Matthew Abbott – Black Summer

Von Juni 2019 bis zum März 2020 wüteten in Australien verheerende Buschfeuer. Nach einem Crashkurs bei der Feuerwehr in Sydney begab sich Matthew Abbott immer wieder direkt in die Brandgebiete. Nicht um immer neue Bilder der Feuerwalze festzuhalten, sondern um Folgen der Katastrophe zu zeigen. Seine Motive erzählen von Panik, Stoizismus und Tragik.

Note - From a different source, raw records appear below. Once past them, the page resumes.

(** [count] bytes at most, out of the packet [e]. *)
Definition copy_packet (fault : Z) (count : nat) (e : rx_entry) : act io_result :=
  size ← st_gets rx_size;
  n ← entry_len e;
  let to_copy := Nat.min count (Z.to_nat size) in
  d ← entry_bytes e (Z.to_nat (n - size)) to_copy;
  if negb (fault =? 0) then mret (Done fault)
  else
    _ ← note (Rd count d);
    _ ← st_modify (fun s => set_rx_size (rx_size s - Z.of_nat to_copy) s);
    size ← st_gets rx_size;
    if size =? 0 then
      ret ← finish_packet e;
      if negb (ret =? 0) then mret (Done ret) else mret (Done (Z.of_nat to_copy))
    else mret (Done (Z.of_nat to_copy)).

(** The part after the wait. *)
Definition read_packet (t : read_turn) (count : nat) : act io_result :=
  e ← pick_packet;
  match e with
  | None => mret (Done (- EIO))
  | Some e => _ ← events (r_copy t); copy_packet (r_fault t) count e
  end.

(** [valid]: the caller's pointer is not NULL. *)
Definition mhi_uci_read (nonblock valid : bool) (t : read_turn) (count : nat) : act io_result :=
  _ ← live;
  err ← st_gets rx_error;
  if negb valid || negb (err =? 0) then mret (Done (- EINVAL))
  else
    en ← st_gets enabled;
    if negb en then mret (Done (- ERESTARTSYS))
    else
      idle ← st_gets (fun s => match cur_buf s with None => negb (has_pending s) | Some _ => false end);
      if (idle : bool) then
        if nonblock then mret (Done (- EAGAIN))
        else
          _ ← events (r_wait t);
          en ← st_gets enabled;
          ready ← st_gets has_pending;
          if en && negb ready then mret (if r_signal t then Done (- ERESTARTSYS) else Waits)
          else if negb en then mret (Done (- ERESTARTSYS))
          else read_packet t count
      else read_packet t count.

(** The entries of the file operations: one reader and one writer at a time;
    [interrupted]: a signal comes while the call waits for its turn.  The result
    passes through an [int]. *)
Definition as_int (r : io_result) : io_result := match r with Done n => Done (s32 n) | Waits => Waits end.

Definition mhi_uci_write_mutex (interrupted nonblock : bool) (turns : nat -> write_turn) (buf : option bytes) : act io_result :=
  if interrupted then mret (Done (- ERESTARTSYS))
  else ret ← mhi_uci_write nonblock turns buf; mret (as_int ret).

Definition mhi_uci_read_mutex (interrupted nonblock valid : bool) (t : read_turn) (count : nat) : act io_result :=
  if interrupted then mret (Done (- ERESTARTSYS))
  else ret ← mhi_uci_read nonblock valid t count; mret (as_int ret).
End Uci.

(** ** The driver's list of devices *)

Definition MAX_UCI_DEVICES : nat := 64.

(** [drv_head]: the registered devices, newest first; [drv_objs]: the allocated
    devices with their minor numbers; [drv_minors]: the bits set. *)
Record mhi_uci_drv {Q : Type} := Drv {
  drv_head : list nat; drv_objs : gmap nat (nat * uci Q); drv_minors : gset nat }.
Arguments mhi_uci_drv : clear implicits.
Arguments Drv {Q}.

Definition find_first_zero_bit (m : gset nat) (n : nat) : nat :=
  default n (head (filter (fun i => i ∉ m) (seq 0 n))).

Section Driver.
Context {Q : Type} {tq : TransferQueue Q}.

(** The device after a call: a removed one is off the list, a freed one gives its
    minor number back. *)
Definition put_obj (id minor : nat) (u : uci Q) (D : mhi_uci_drv Q) : mhi_uci_drv Q :=
  let head := if enabled u then drv_head D else filter (fun x => x <> id) (drv_head D) in
  if u_freed u then Drv head (delete id (drv_objs D)) (drv_minors D ∖ {[minor]})
  else Drv head (<[id := (minor, u)]> (drv_objs D)) (drv_minors D).

(** [std]: [tty_std_termios]. *)
Definition new_uci (q : Q) (mtu dl_id : Z) (has_ul : bool) (std : bytes) : uci Q :=
  Uci q mtu dl_id has_ul 0 true 0 0 0 Null [] None 0 0 std ∅ ∅ false [].

(** [alloc]: the structure [kzalloc] gives; one that is in use is none. *)
Definition mhi_uci_probe (alloc : option nat) (q : Q) (driver_data dev_mtu dl_id : Z) (has_ul : bool) (std : bytes)
    (D : mhi_uci_drv Q) : Z * mhi_uci_drv Q :=
  match alloc with
  | None => (- ENOMEM, D)
  | Some id =>
      if bool_decide (is_Some (drv_objs D !! id)) then (- ENOMEM, D)
      else
        let minor := find_first_zero_bit (drv_minors D) MAX_UCI_DEVICES in
        if (MAX_UCI_DEVICES <=? minor)%nat then (- ENOSPC, D)
        else
          (0, Drv (id :: drv_head D)
                  (<[id := (minor, new_uci q (Z.min driver_data dev_mtu) dl_id has_ul std)]> (drv_objs D))
                  (drv_minors D ∪ {[minor]}))
  end.

(** The device of a minor number among the registered ones. *)
Definition drv_find (minor : nat) (D : mhi_uci_drv Q) : option nat :=
  head (filter (fun id => fst <$> drv_objs D !! id = Some minor) (drv_head D)).

Definition drv_open (start : Q -> Z * Q) (array : bool) (pages : nat -> option Z) (minor : nat) (D : mhi_uci_drv Q)
  : option (Z * mhi_uci_drv Q) :=
  match drv_find minor D with
  | None => Some (- EIO, D)
  | Some id =>
      '(m, u) ← drv_objs D !! id;
      '(ret, u) ← mhi_uci_open start array pages u;
      Some (ret, put_obj id m u D)
  end.

(** A call on a device: one of the file operations, or an event. *)
Definition drv_call {A} (id : nat) (m : st (uci Q) A) (D : mhi_uci_drv Q) : option (A * mhi_uci_drv Q) :=
  '(minor, u) ← drv_objs D !! id;
  '(x, u) ← m u;
  Some (x, put_obj id minor u D).
End Driver.
Lemma pick_streams M s o s' :
  streams M s -> pick_packet s = Some (o, s') ->
  streams M s' /\ match o with Some e => cur_buf s' = Some e | None => True end.
Proof.
  intros Hs H. pose proof Hs as (bs & b & idx & full & Hr & Hp & Hl). unfold pick_packet in H. st_run H.
  destruct (cur_buf s) as [e|] eqn:Ec; [apply st_ret_inv in H as [-> ->]; done|]. st_run H.
  destruct (pending s) as [|e l] eqn:El; [by apply st_ret_inv in H as [-> ->]|]. st_run H.
  pose proof Hp as [Hf _]. unfold entries in Hf. rewrite Ec, El in Hf. cbn [option_list app] in Hf.
  apply Forall2_cons_inv_l in Hf as (d & r & He & Hf & ->).
  rewrite (st_bind_some _ _ _ _ _ (entry_len_eq (set_pending l s) bs e d (ro_buf _ _ _ _ _ _ Hr) He)) in H.
  st_run H. injection H as <- <-. split; [|done]. exists bs, b, idx, (d :: r).
  set (s1 := set_rx_size _ _). assert (Een : entries s1 = entries s).
  { unfold entries. rewrite Ec, El. done. }
  split_and!.
  - apply (ring_entries M s); [done|by rewrite Een|done].
  - constructor; [rewrite Een; apply Hp|]. cbn. destruct He as [Hd _]. destruct d; [done|]. cbn. lia.
  - cbn [s1 set_rx_size set_cur set_pending u_log]. rewrite Hl. unfold unread. rewrite Ec.
    cbn [s1 set_rx_size set_cur cur_buf rx_size]. by rewrite Nat2Z.id, Nat.sub_diag, drop_0.
Qed.

(** The packet being read is the first one and its buffer the oldest. *)
Lemma cur_streams M s e :
  streams M s -> cur_buf s = Some e ->
  exists bs b idx d full, ring_ok M s bs b idx idx /\ entry_is bs (u_pages s) e d /\
    Forall2 (entry_is bs (u_pages s)) (pending s) full /\ 0 < rx_size s <= Z.of_nat (length d) /\
    packet_run [] (u_log s) = Some (drop (length d - Z.to_nat (rx_size s)) d :: full).
Proof.
  intros (bs & b & idx & full & Hr & [Hf Hc] & Hl) Ec. unfold entries, unread in *. rewrite Ec in *.
  cbn [option_list app] in Hf. apply Forall2_cons_inv_l in Hf as (d & r & He & Hf & ->).
  by exists bs, b, idx, d, r.
Qed.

Die vergangene Buschfeuersaison wird in die Geschichte Australiens eingehen. Noch während die Brände wüteten, erhielt sie ihren plakativen Namen: Black Summer. So heißt auch Abbotts Serie. Der schwarze Sommer hinterließ verkohlte Tiere mit schmerzverzerrter Mimik, Autos, die aussehen wie Kadaver mit bleiernen Tränen, totenstille verkohlte Wälder und Swimmingpools, die nun grotesk deplatziert wirken. Der Fotograf Matthew Abbott hat all das aus nächster Nähe auf eine Art fotografiert, dass einem der Atem stockt. Die Hitze scheint auf der Haut spürbar zu sein, Rauch und Qualm wirken fast schmerzhaft real. Seine Serie ist vom tiefen Mitgefühl für alle Oper der Katastrophe getragen. In den bis zu 100 Meter hohen Flammen starben 34 Menschen. Es verbrannten schätzungsweise 186.000 Quadratkilometer Land, knapp 6000 Gebäude und nahezu drei Milliarden Tiere, auch aus Arten, die bereits vorher vom Aussterben bedroht waren. Die unfassbare Luftverschmutzung hat bis heute mehr Opfer gefordert als die Feuer selbst, die Zahl der Lungenerkrankungen und die Langzeitschäden sind noch nicht abschätzbar, die Statistiken noch nicht abgeschlossen. 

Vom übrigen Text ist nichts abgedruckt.